Careers need cash

19th September 1997 at 01:00
As members of the Institute of Careers Guidance gather at Warwick University today for their 75th anniversary conference, they will be in a mood to celebrate the successes of the past four years - of which there have been many. But there will also be a strong desire to call ministers to account, and ask them to clarify their policies for the future.

Careers education has undergone such a revolution that there is now no going back. Taken out of local education authority control in 1993, the service was privatised at a cost of at least Pounds 6 million and reconstructed as 66 independent companies.

Today, those who won the Pounds 209m worth of contracts speak the language of the market-place, of "high-quality delivery" to "customers" in a new world of stiff competition. Whatever doubts individual advisers may have about this enforced cultural shift, there seems to be a consensus that these customers are getting a better deal. A Government survey of 15 pioneering careers services - quoted in this week's 12-page careers special pull-out - says so. Careers workers on the ground, surveyed by The TES and Institute of Careers Guidance (page 4) echo these sentiments.

But that may not be saying very much. Privatisation brought with it ministerial exhortations, targets and efficiency savings, duties and entitlements - but little extra cash. If there seemed to be a bit more money sloshing around, that was largely because the number of services across the country had been reduced from 112 to 66. And, in fairness, the new careers companies have managed to generate some extra money - badgering the training and enterprise councils and forming links with industry and commerce.
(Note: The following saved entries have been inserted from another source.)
Ltac split_pairs H :=
  repeat match type of H with
         | (_, _) = (_, _) =>
             let H' := fresh "Hobs" in
             apply pair_eq_inv in H; destruct H as [H H']
         end;
  repeat match goal with
         | H' : (_, _) = (_, _) |- _ =>
             let H'' := fresh "Hobs" in
             apply pair_eq_inv in H'; destruct H' as [H' H'']
         end.

Lemma lookup_beside (k k' : string) (m m' : gmap string Stored) :
  delete k m' = delete k m -> k' <> k -> m' !! k' = m !! k'.
Proof.
  intros H Hne.
  rewrite <- (lookup_delete_ne m' k k'), H by congruence.
  apply lookup_delete_ne. congruence.
Qed.

Ltac frame_tac leaf :=
  repeat match goal with
  | |- keeps _ (bind _ _) => apply keeps_bind; [| intros ?]
  | |- keeps _ (try_catch _ _) => apply keeps_try_catch; [| intros ?]
  | |- keeps _ (try_finally _ _) => apply keeps_try_finally
  | |- keeps _ (when _ _) => apply keeps_when
  | |- keeps _ (if _ then _ else _) => apply keeps_if
  | |- keeps _ (ret _) => apply keeps_ret
  | |- keeps _ (throw _) => apply keeps_throw
  | |- keeps _ (settled _) => apply keeps_settled
  | |- keeps _ (json _) => apply keeps_json
  | |- keeps _ (prop _ _) => apply keeps_prop
  | |- keeps _ (Promise_all _) => apply keeps_Promise_all
  | |- keeps _ (js_gt_zero _ _) => apply keeps_js_gt_zero
  | |- keeps _ (template _ _) => apply keeps_template
  | |- keeps _ (call_includes _ _ _) => apply keeps_call_includes
  | |- keeps _ (call_forEach _ _ _) => apply keeps_call_forEach; intros ?
  | |- keeps _ (addNotification _ _ _) => solve [leaf]
  | |- keeps _ (saveChatHistory _) => solve [leaf]
  | |- keeps _ (modify_app _) => intros ?; reflexivity
  | |- keeps _ (issue _ _ _ _) => intros ?; reflexivity
  | |- keeps _ (setTimeout _ _) => intros ?; reflexivity
  | |- keeps _ Date_now => intros ?; reflexivity
  end.

Lemma beside_submit_addNotification (snap : AppState) (type : JSValue)
    (message : string) :
  keeps beside_submit (addNotification snap type message).
Proof.
  intros w. unfold beside_submit. cbn.
  now rewrite delete_insert_eq.
Qed.

Lemma handleSubmit_keeps (h : Host) (snap : AppState) :
  keeps beside_submit (handleSubmit h snap).
Proof.
  unfold handleSubmit. frame_tac ltac:(apply beside_submit_addNotification).
Qed.

(** X7: whatever the backend answers, [handleSubmit] never touches the
    chat cells, the collections, the contact page, [isAuthenticated], nor
    any key of the storage other than [pos_notifications]. *)
Theorem handleSubmit_leaves_the_rest (h : Host) (snap : AppState) (w : World) :
  let w' := fst (handleSubmit h snap w) in
  chat_cells (app w') = chat_cells (app w) /\
  collections_of (app w') = collections_of (app w) /\
  contactPage (app w') = contactPage (app w) /\
  isAuthenticated (app w') = isAuthenticated (app w) /\
  now w' = now w /\
  forall k : string, k <> "pos_notifications" ->
    localStorage w' !! k = localStorage w !! k.
Proof.
  cbv zeta. pose proof (handleSubmit_keeps h snap w) as H.
  unfold beside_submit in H. split_pairs H.
  repeat (split; [assumption |]).
  intros k Hk. now apply (lookup_beside "pos_notifications").
Qed.


(** ** Chat session, whatever the backend answers *)

Lemma get_prop_total (v x : JSValue) (k k' : string) :
  get_prop v k = Some x -> exists y, get_prop v k' = Some y.
Proof. destruct v; try discriminate; intros _; cbn; eauto. Qed.

Lemma loadChatHistory_synced (w : World) (history : list ChatMessage) :
  localStorage w !! "pos_chat_history" = Some (StoredChat history) ->
  loadChatHistory w
  = (mkWorld (setChatHistory history (app w)) (localStorage w) (now w)
       (timers w) (calls w), Normal tt).
Proof. intros H. unfold loadChatHistory. rewrite H. reflexivity. Qed.

Ltac chat_stored :=
  cbn [localStorage];
  rewrite ?(lookup_insert_ne _ "pos_notifications" "pos_chat_history")
    by discriminate;
  apply lookup_insert_eq.

Ltac sent tail :=
  split; [reflexivity |];
  split;
    [exists tail; split;
     [reflexivity | first [left; reflexivity | right; do 4 eexists; reflexivity]]
    |];
  split; [chat_stored |];
  split; [erewrite loadChatHistory_synced by chat_stored; reflexivity |];
  split; [reflexivity |]; split; [reflexivity |];
  eexists; pushes; reflexivity.

(** X8: for a non-blank input and every host, [handleGroqChat] completes
    normally; the transcript afterwards is the transcript of the render
    followed by the user's turn and by at most one assistant turn (it is
    never shortened or reordered); what is kept under [pos_chat_history]
    is the transcript on screen, so that [loadChatHistory] finds nothing
    to change; the input is cleared, [groqLoading] is back to [false],
    and exactly one notification of kind [groq] is pushed. *)
Theorem handleGroqChat_appends_only (h : Host) (snap : AppState) (w : World) :
  truthy (JStr (trim (groqInput snap))) = true ->
  let userMessage :=
    mkChatMessage "user" (JStr (groqInput snap)) (now w) JUndefined JUndefined in
  let w' := fst (handleGroqChat h snap w) in
  snd (handleGroqChat h snap w) = Normal tt /\
  (exists tail,
      chatHistory (app w') = chatHistory snap ++ userMessage :: tail /\
      (tail = [] \/
       exists content stamp model tokens,
         tail = [mkChatMessage "assistant" content stamp model tokens])) /\
  localStorage w' !! "pos_chat_history"
  = Some (StoredChat (chatHistory (app w'))) /\
  loadChatHistory w' = (w', Normal tt) /\
  groqInput (app w') = "" /\ groqLoading (app w') = false /\
  exists text : string,
    pushes_of (calls w') = pushes_of (calls w) ++ [(JStr "groq", text)].
Proof.
  intros Hinput. cbv zeta.
  unfold handleGroqChat. rewrite Hinput. cbn [negb]. run_js.
  destruct (get_prop (tasks snap) "length") as [backlog |]; run_js;
    [| sent (@nil ChatMessage)].
  destruct (get_prop (events snap) "length") as [upcoming |]; run_js;
    [| sent (@nil ChatMessage)].
  match goal with
  | |- context [fetch h ?t ?m ?u ?b] =>
      destruct (fetch h t m u b) as [e | e | data]
  end; run_js; [sent (@nil ChatMessage) | sent (@nil ChatMessage) |].
  destruct (get_prop data "success") as [success |] eqn:Hsuccess; run_js;
    [| sent (@nil ChatMessage)].
  destruct (get_prop_total data success "success" "response" Hsuccess) as [content Hc].
  destruct (get_prop_total data success "success" "model" Hsuccess) as [model Hm].
  destruct (get_prop_total data success "success" "tokens_used" Hsuccess)
    as [tokens Ht].
  destruct (get_prop_total data success "success" "error" Hsuccess) as [err He].
  destruct (truthy success).
  - rewrite Hc. run_js. rewrite Hm. run_js. rewrite Ht. run_js.
    rewrite <- app_assoc. cbn [List.app].
    sent [mkChatMessage "assistant" content (now w) model tokens].
  - rewrite He. run_js. unfold template.
    destruct (ToString (number_text h) err); run_js; sent (@nil ChatMessage).
Qed.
But, as most of the respondents to the surveys testify, there is still nowhere near enough. Halving the number of services has more than doubled the workloads on most companies, substantially increasing the burden on individual careers teachers and advisers. Today, they lack time and training to keep up to date, the paperwork is overwhelming, and the help from industry is less than they were led to expect by ministers.

There is also tension between the nationally-agreed targets and maintaining the flexibility which is essential if local labour needs are to be met. What's more, sound labour market information from industry and TECs - the lifeblood of a good local careers service - is inadequate in at least 40 companies. Many have resorted to gathering their own data, so diverting cash from vital education and advice services.

This term, new legislation has brought even more demands. The Careers Service is now required by law to offer young people personal interviews, help them construct action plans, and give them information about jobs and a whole tranche of details on further education and training opportunities.

And this is just the beginning. A root-and-branch review of the careers service started under the Tories has the whole-hearted support of David Blunkett, the Education and Employment Secretary. He is expected to continue the revolution, starting with a White Paper in November. This is likely to switch the contract awarding system from one of competitive tendering to one of licensing. Contracts will be awarded by the DFEE according to quality of service rather than on the basis of cost, and those bidding will know what they will have to spend if they win since that will have been one of the conditions laid down by the department.

A shift of this kind, making quality rather than cheapness the key priority, would be welcomed by most in the Careers Service. Tory-style competition has led to trade secrecy and a break-down in co-operation between different local companies, for fear of giving away information vital to winning contracts. Such developments have not necessarily resulted in benefits for customers. A raft of further reforms are on the cards next year - to make work experience more relevant to career aspirations and to the national curriculum, and to develop better careers guidance both in and out of school.

But although such developments are highly desirable, careers companies still need well thought-out and properly costed action plans as much as do the individuals they serve.

Currently, there are only two certainties facing the Careers Service: that the workload will continue to increase, and that David Blunkett has no intention of turning the clock back. The continued uncertainty over funding is threatening to undermine a service which still needs to raise its game year-on-year, if the rhetoric of "lifelong learning" is ever to become a reality.